Task directions >> Search the material below for the string "None". Return every line that holds it.

Input data >>
Lemma proposePairsWith_idle (ps : list (string * string)) (a : Association.t) :
  (forall p, In p ps -> find (proposes p) (presentationContexts a) <> None) ->
  proposePairsWith merges ps a = a.
Proof.
  unfold proposePairsWith.
  induction ps as [|q ps IH]; intros H; simpl; [reflexivity|].
  destruct (find (proposes q) (presentationContexts a)) as [pc|] eqn:E.
  - rewrite (proposePairWith_reuse q a pc E). simpl. apply IH.
    intros p Hp. apply H. now right.
  - exfalso. apply (H q); [now left|assumption].
Qed.

Lemma proposePairsWith_serves (ps : list (string * string)) (a : Association.t) :
  wellNumbered a ->
  forall p, In p ps ->
    find (proposes p) (presentationContexts (proposePairsWith merges ps a)) <> None.
Proof.
  revert a. induction ps as [|q ps IH]; intros a Hwn p Hp; [contradiction|].
  change (proposePairsWith merges (q :: ps) a)
    with (proposePairsWith merges ps (snd (proposePairWith merges q a))).
  pose proof (wellNumbered_proposePairWith q a Hwn) as Hwn1.
  destruct Hp as [->|Hp]; [|now apply IH].
  destruct (proposePairWith_serves p a) as [pc [Hpc _]].
  apply (served_of_ids p (presentationContexts (snd (proposePairWith merges p a)))).
  - now apply proposePairsWith_stable; [|rewrite Hpc].
  - now rewrite Hpc.
Qed.

(** Never merging is [proposePair]. *)
Lemma proposePairWith_never (p : string * string) (a : Association.t) :
  proposePairWith (fun _ _ => false) p a = proposePair p a.
Proof.
  unfold proposePairWith, proposePair.
  destruct (find (proposes p) (presentationContexts a)); [reflexivity|].
  rewrite find_all_false; [reflexivity|].
  intros x _. unfold takes. apply andb_false_r.
Qed.

Lemma addPresentationContextFromRequestWith_never (r : Request) (a : Association.t) :
  addPresentationContextFromRequestWith (fun _ _ => false) StorageClass r a
  = addPresentationContextFromRequest StorageClass r a.
Proof.
  unfold addPresentationContextFromRequestWith, addPresentationContextFromRequest.
  rewrite proposePairWith_never. f_equal.
  unfold proposePairsWith, proposePairs.
  generalize (storagePairs StorageClass r). intros ps. revert a.
  induction ps as [|q ps IH]; intros a; simpl; [reflexivity|].
  now rewrite proposePairWith_never, IH.
Qed.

Task output >>
  (forall p, In p ps -> find (proposes p) (presentationContexts a) <> None) ->
    find (proposes p) (presentationContexts (proposePairsWith merges ps a)) <> None.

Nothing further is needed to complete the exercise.